That was the week that was. Our Emergency Congress with Rights & Humanity and the South African Human Rights Commission (SAHRC) inspired a consistently high level of contribution over the first two days of speeches – and an exhilarating drafting day, building on a wonderful sense of shared convergence of ideas, values and principles, which will inform out contribution to G20.
It was above all a week which reinforced the importance – once again – of understanding global developments, and being alert to new thinking and practice from across the world. The original idea for the event was that it would be hosted in South Africa, and chatting with Jody Kollapan of the SAHRC – as well as Julia Hausermann – I was reminded of the extraordinary leadership of South Africans in framing their new constitution.
This was reinforced with news from Peter Desmond, Tomorrow’s Company member and a key player in our Beyond Accounting programme, looking at non-financial reporting. Over here in the UK, we have been building the case for advocating that there should be a mandatory requirement to ensure that Company Directors take environmental, social and governance factors into account, and that audits be required to evidence that this has been done.

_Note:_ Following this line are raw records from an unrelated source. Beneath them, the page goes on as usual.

(* ===== verification/Timer.v ===== *)
(** The timer wheel ([timer.cpp], [timer.hpp]) and the uptime clock
    ([time.cpp]).

    The buckets are the intrusive lists of [IList.v].  A callback is recorded
    in a log (tick, function, argument) instead of being run.  An operation
    returns a value, or never returns: it spins on the lock its own caller
    holds ([Deadlock]), or loops ([Diverge], when the fuel of its loops is
    used up). *)

From S2P Require Import Prelude DList IList.

(** * Uptime *)

Module Uptime.

Record clock := {
  designated_bsp_id : Z;
  timer_frequency_hz : Z;
  global_tick_count : Z;
}.

Definition init (bsp_lapic_id frequency_hz : Z) : clock :=
  {| designated_bsp_id := bsp_lapic_id;
     timer_frequency_hz := frequency_hz;
     global_tick_count := 0 |}.

Definition tick (current_lapic_id : Z) (k : clock) : clock :=
  if current_lapic_id =? designated_bsp_id k then
    {| designated_bsp_id := designated_bsp_id k;
       timer_frequency_hz := timer_frequency_hz k;
       global_tick_count := global_tick_count k +64 1 |}
  else k.

Definition uptime_ms (k : clock) : Z :=
  if timer_frequency_hz k =? 0 then 0
  else (global_tick_count k *64 1000) / timer_frequency_hz k.

End Uptime.

(** * The wheel *)

Definition kBucketCount : Z := 256.
Definition CONFIG_TIMER_MAX_ENTRIES : Z := 64.

Record TimerEntry := {
  deadline_ticks : Z;
  period_ticks : Z;
  callback : Z;
  user_data : Z;
  wheel_level : Z;
  wheel_slot : Z;
}.

(** The addresses of the static objects: the bucket heads (16 bytes each), the
    head of the free list and the pool of entries. *)
Definition level0 (slot : Z) : Z := 0x10000 + 16 * slot.
Definition level1 (slot : Z) : Z := 0x20000 + 16 * slot.
Definition free_entries : Z := 0x30000.
Definition pool (i : Z) : Z := 0x40000 + 56 * i.

Record timer := Timer {
  links : ilinks;
  entries : arr TimerEntry;
  cursor : Z;
  l1_cursor : Z;
  tick_count : Z;
  initialized : bool;
  bsp_lapic_id : Z;
  timer_lock : bool;
  fired : list (Z * Z * Z);
}.

Inductive outcome (A : Type) :=
| Ret (a : A)
| Deadlock
| Diverge.
Arguments Ret {A}.
Arguments Deadlock {A}.
Arguments Diverge {A}.

Definition M (A : Type) : Type := timer -> outcome (A * timer).

Definition ret {A} (a : A) : M A := fun s => Ret (a, s).
Definition bind {A B} (m : M A) (f : A -> M B) : M B := fun s =>
  match m s with
  | Ret (a, s') => f a s'
  | Deadlock => Deadlock
  | Diverge => Diverge
  end.
Definition modify (f : timer -> timer) : M unit := fun s => Ret (tt, f s).
Definition gets {A} (f : timer -> A) : M A := fun s => Ret (f s, s).

Declare Scope timer_scope.
Delimit Scope timer_scope with timer.
Notation "x <~ m ;; k" := (bind m (fun x => k))
  (at level 100, m at next level, right associativity) : timer_scope.
Notation "m ;;; k" := (bind m (fun _ => k)) (at level 100, right associativity) : timer_scope.
Open Scope timer_scope.

Definition set_links (f : ilinks -> ilinks) (s : timer) : timer :=
  Timer (f (links s)) (entries s) (cursor s) (l1_cursor s) (tick_count s) (initialized s)
    (bsp_lapic_id s) (timer_lock s) (fired s).
Definition set_entry (e : Z) (f : TimerEntry -> TimerEntry) (s : timer) : timer :=
  Timer (links s) (aset (entries s) e (f (aget (entries s) e))) (cursor s) (l1_cursor s)
    (tick_count s) (initialized s) (bsp_lapic_id s) (timer_lock s) (fired s).
Definition set_cursors (c c1 t : Z) (s : timer) : timer :=
  Timer (links s) (entries s) c c1 t (initialized s) (bsp_lapic_id s) (timer_lock s) (fired s).
Definition set_lock (b : bool) (s : timer) : timer :=
  Timer (links s) (entries s) (cursor s) (l1_cursor s) (tick_count s) (initialized s)
    (bsp_lapic_id s) b (fired s).
Definition log_call (cb ud : Z) (s : timer) : timer :=
  Timer (links s) (entries s) (cursor s) (l1_cursor s) (tick_count s) (initialized s)
    (bsp_lapic_id s) (timer_lock s) (fired s ++ [(tick_count s, cb, ud)]).
Definition set_init (b : bool) (id : Z) (s : timer) : timer :=
  Timer (links s) (entries s) (cursor s) (l1_cursor s) (tick_count s) b id (timer_lock s) (fired s).

Definition entry (s : timer) (e : Z) : TimerEntry := aget (entries s) e.

Definition with_deadline (d : Z) (e : TimerEntry) : TimerEntry :=
  Build_TimerEntry d (period_ticks e) (callback e) (user_data e) (wheel_level e) (wheel_slot e).
Definition with_position (level slot : Z) (e : TimerEntry) : TimerEntry :=
  Build_TimerEntry (deadline_ticks e) (period_ticks e) (callback e) (user_data e) level slot.
Definition with_request (d p cb ud : Z) (e : TimerEntry) : TimerEntry :=
  Build_TimerEntry d p cb ud (wheel_level e) (wheel_slot e).

(** An [IrqLockGuard] on [timer_lock]: interrupts are off while it is held,
    so a lock that is taken was taken by the code that called us. *)
Definition guarded {A} (m : M A) : M A := fun s =>
  if timer_lock s then Deadlock
  else match m (set_lock true s) with
       | Ret (a, s') => Ret (a, set_lock false s')
       | Deadlock => Deadlock
       | Diverge => Diverge
       end.

Definition pop_front (h : Z) : M Z := fun s =>
  let '(e, m) := il_pop_front h (links s) in Ret (e, set_links (fun _ => m) s).
Definition push_back (h e : Z) : M unit := modify (set_links (il_push_back h e)).

Definition alloc_entry : M Z := guarded (pop_front free_entries).

Definition free_entry (e : Z) : M unit :=
  modify (set_entry e (with_request 0 0 0 0)) ;;;
  guarded (push_back free_entries e).

Definition insert_level0 (e remaining : Z) : M unit :=
  c <~ gets cursor ;;
  let slot := (c +64 remaining) mod kBucketCount in
  modify (set_entry e (with_position 0 slot)) ;;;
  push_back (level0 slot) e.

Definition insert_level1 (e remaining : Z) : M unit :=
  let slot := remaining / kBucketCount -64 1 in
  let slot := if kBucketCount <=? slot then kBucketCount - 1 else slot in
  modify (set_entry e (with_position 1 slot)) ;;;
  push_back (level1 slot) e.

Definition call_entry (e : Z) : M unit := fun s =>
  Ret (tt, log_call (callback (entry s e)) (user_data (entry s e)) s).

(** The deadline minus the current tick, or 0 when it has passed. *)
Definition remaining_ticks (s : timer) (e : Z) : Z :=
  let now := tick_count s in
  if now <? deadline_ticks (entry s e) then deadline_ticks (entry s e) -64 now else 0.

Fixpoint insert_entry (fuel : nat) (e : Z) : M unit :=
  match fuel with
  | O => fun _ => Diverge
  | S fuel =>
      delta <~ gets (fun s => remaining_ticks s e) ;;
      if delta <? kBucketCount then
        insert_level0 e (if delta =? 0 then 1 else delta)
      else if delta <? kBucketCount * kBucketCount then
        insert_level1 e delta
      else
        call_entry e ;;;
        p <~ gets (fun s => period_ticks (entry s e)) ;;
        if 0 <? p then
          modify (fun s => set_entry e (with_deadline (tick_count s +64 p)) s) ;;;
          insert_entry fuel e
        else free_entry e
  end.

Definition fire_entry (fuel : nat) (e : Z) : M unit :=
  call_entry e ;;;
  p <~ gets (fun s => period_ticks (entry s e)) ;;
  if 0 <? p then
    modify (fun s => set_entry e (with_deadline (tick_count s +64 p)) s) ;;;
    insert_entry fuel e
  else free_entry e.

(** [while (!bucket.empty()) body(bucket.pop_front())] *)
Fixpoint drain (fuel : nat) (h : Z) (body : Z -> M unit) : M unit :=
  match fuel with
  | O => fun _ => Diverge
  | S fuel => fun s =>
      if il_empty (links s) h then Ret (tt, s)
      else (e <~ pop_front h ;; body e ;;; drain fuel h body) s
  end.

Definition cascade_entry (fuel : nat) (e : Z) : M unit :=
  remaining <~ gets (fun s => remaining_ticks s e) ;;
  if remaining =? 0 then fire_entry fuel e
  else if remaining <? kBucketCount then insert_level0 e remaining
  else insert_level1 e remaining.

Definition cascade (fuel : nat) : M unit :=
  c1 <~ gets l1_cursor ;;
  drain fuel (level1 c1) (cascade_entry fuel) ;;;
  modify (fun s => set_cursors (cursor s) ((l1_cursor s + 1) mod kBucketCount) (tick_count s) s).

(** The loop of [init] over the pool. *)
Definition fill_pool (s : timer) : timer :=
  for_z 0 CONFIG_TIMER_MAX_ENTRIES
    (fun i s => set_links (il_push_back free_entries (pool i)) s) s.

Definition init (lapic_id : Z) : M unit :=
  modify (fun s => set_init (initialized s) lapic_id s) ;;;
  modify fill_pool ;;;
  modify (fun s => set_init true (bsp_lapic_id s) s).

Definition create (fuel : nat) (deadline period cb ud : Z) : M Z :=
  e <~ alloc_entry ;;
  if e =? 0 then ret 0
  else
    modify (set_entry e (with_request deadline period cb ud)) ;;;
    guarded (insert_entry fuel e) ;;;
    ret e.

Definition create_oneshot (fuel : nat) (deadline cb ud : Z) : M Z := fun s =>
  if negb (initialized s) || (cb =? 0) then Ret (0, s)
  else create fuel deadline 0 cb ud s.

(** The deadline is computed after the entry was taken from the pool, which
    does not change the tick count. *)
Definition create_periodic (fuel : nat) (start_delta period cb ud : Z) : M Z := fun s =>
  if negb (initialized s) || (cb =? 0) || (period =? 0) then Ret (0, s)
  else create fuel (tick_count s +64 start_delta) period cb ud s.

Definition cancel (e : Z) : M unit := fun s =>
  if e =? 0 then Ret (tt, s)
  else guarded (
    modify (set_links (il_remove e)) ;;;
    free_entry e) s.

Definition tick (fuel : nat) (lapic_id : Z) : M unit := fun s =>
  if negb (initialized s) then Ret (tt, s)
  else if negb (lapic_id =? bsp_lapic_id s) then Ret (tt, s)
  else (
    modify (fun s => set_cursors (cursor s) (l1_cursor s) (tick_count s +64 1) s) ;;;
    c <~ gets cursor ;;
    drain fuel (level0 c) (fire_entry fuel) ;;;
    modify (fun s => set_cursors (cursor s +32 1) (l1_cursor s) (tick_count s) s) ;;;
    c <~ gets cursor ;;
    if c =? kBucketCount then
      modify (fun s => set_cursors 0 (l1_cursor s) (tick_count s) s) ;;;
      cascade fuel
    else ret tt) s.

Definition now (s : timer) : Z := tick_count s.

(** [k] ticks on the boot processor. *)
Fixpoint ticks (fuel k : nat) (s : timer) : outcome timer :=
  match k with
  | O => Ret s
  | S k => match tick fuel (bsp_lapic_id s) s with
           | Ret (_, s') => ticks fuel k s'
           | Deadlock => Deadlock
           | Diverge => Diverge
           end
  end.

(** * Operations that never return *)

(** [cancel] takes the lock and then calls [free_entry], which takes it again:
    cancelling any timer spins forever, whether the lock was free or not. *)
Theorem cancel_deadlocks (e : Z) (s : timer) :
  e <> 0 -> cancel e s = Deadlock.
Proof.
  intros He. unfold cancel. replace (e =? 0) with false by lia.
  unfold guarded, free_entry, bind, modify. by destruct (timer_lock s).
Qed.

Lemma cancel_deadlocks_witness :
  cancel (pool 0) (Timer (IL (afill 0) (afill 0)) (afill (Build_TimerEntry 0 0 0 0 0 0)) 0 0 0 true 0 false [])
  = Deadlock.
Proof. apply cancel_deadlocks. vm_compute. discriminate. Defined.

(** Scheduling a one-shot timer 65536 or more ticks ahead calls it at once and
    then frees the entry under the lock that is already held. *)
Lemma insert_entry_far fuel e s :
  period_ticks (entry s e) = 0 -> kBucketCount * kBucketCount <= remaining_ticks s e ->
  timer_lock s = true -> insert_entry (S fuel) e s = Deadlock.
Proof.
  intros Hp Hr Hl. cbn [insert_entry]. unfold bind, gets.
  replace (remaining_ticks s e <? kBucketCount) with false by (unfold kBucketCount in *; lia).
  replace (remaining_ticks s e <? kBucketCount * kBucketCount) with false by lia. cbn.
  change (entry (log_call _ _ s) e) with (entry s e). rewrite Hp. cbn.
  unfold guarded. cbn. by rewrite Hl.
Qed.

(** A periodic timer whose period is 65536 ticks or more is rescheduled at
    the same distance and called again, without end. *)
Lemma insert_entry_far_periodic fuel e s :
  0 <= tick_count s -> tick_count s + period_ticks (entry s e) < 2 ^ 64 ->
  kBucketCount * kBucketCount <= period_ticks (entry s e) ->
  kBucketCount * kBucketCount <= remaining_ticks s e ->
  insert_entry fuel e s = Diverge.
Proof.
  revert s. induction fuel as [|fuel IH]; intros s Ht Hov Hp Hr; [done|].
  cbn [insert_entry]. unfold bind, gets.
  replace (remaining_ticks s e <? kBucketCount) with false by (unfold kBucketCount in *; lia).
  replace (remaining_ticks s e <? kBucketCount * kBucketCount) with false by lia. cbn.
  change (entry (log_call _ _ s) e) with (entry s e).
  replace (0 <? period_ticks (entry s e)) with true by (unfold kBucketCount in *; lia). cbn.
  set (p := period_ticks (entry s e)) in *.
  match goal with |- insert_entry fuel e ?x = _ => set (s1 := x) end.
  assert (entry s1 e = with_deadline (tick_count s + p) (entry s e)) as He.
  { unfold entry. cbn. rewrite aget_aset_eq. unfold wrap. by rewrite Z.mod_small by (unfold kBucketCount in *; lia). }
  apply IH; change (tick_count s1) with (tick_count s); rewrite ?He; try done.
  unfold remaining_ticks. rewrite He. change (tick_count s1) with (tick_count s).
  cbn [deadline_ticks with_deadline].
  replace (tick_count s <? tick_count s + p) with true by (unfold kBucketCount in *; lia).
  unfold wrap. rewrite Z.mod_small by (unfold kBucketCount in *; lia). lia.
Qed.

In South Africa, it is expected that the Companies Act will be passed into law on July 1 next year. The report will be effective from March 1 2010. The new provisions will be based on ‘King 3’ which applies to all entities, regardless of the manner and form of incorporation and establishment. It is mandatory for all listed companies on the JSE.
King 3 recommends that sustainability reporting should
· be focussed on substance over form and should transparently disclose information that is material, relevant, accessible, understandable and comparable with past performance of the company.
· be formalised as part of the company’s reporting processes
· have independent assurance
It goes onto make a whole host of suggestions which go well beyond sustainability reporting:
On pay and renumeration
· executive pay, particularly bonuses and incentive schemes - King 3 recommends that shareholders approve in advance all long-term share-based and other incentive schemes. It is also recommended that nonexecutive directors should not receive share options. Further, it is recommended that highly leveraged incentive schemes be used with care as they may result in excessive cost or risk for the company.
· remuneration for individual directors, recommending that companies provide full disclosure of directors’ remuneration individually, giving details of pay, bonuses, share-based payments, restraint payments and all other benefits. King 3 recommends that the remuneration committee ensures an appropriate mix of pay, and that incentives be based on verifiable targets.
· proposing that an annual remuneration report be issued by the company. Unjustified windfalls arising from the operation of share-based and other incentives are cautioned against.
On the role and structure of the Board
· enhancing the role of the board - that the chairman monitor how the board functions collectively, how individuals and directors perform, and how they interact at meetings.
· the majority of the board should still be composed of nonexecutive directors who should be independent – and that a minimum of two executive directors should be appointed to the board, being the CEO and the director responsible for finance, to ensure that there is more than one point of contact between the board and the management.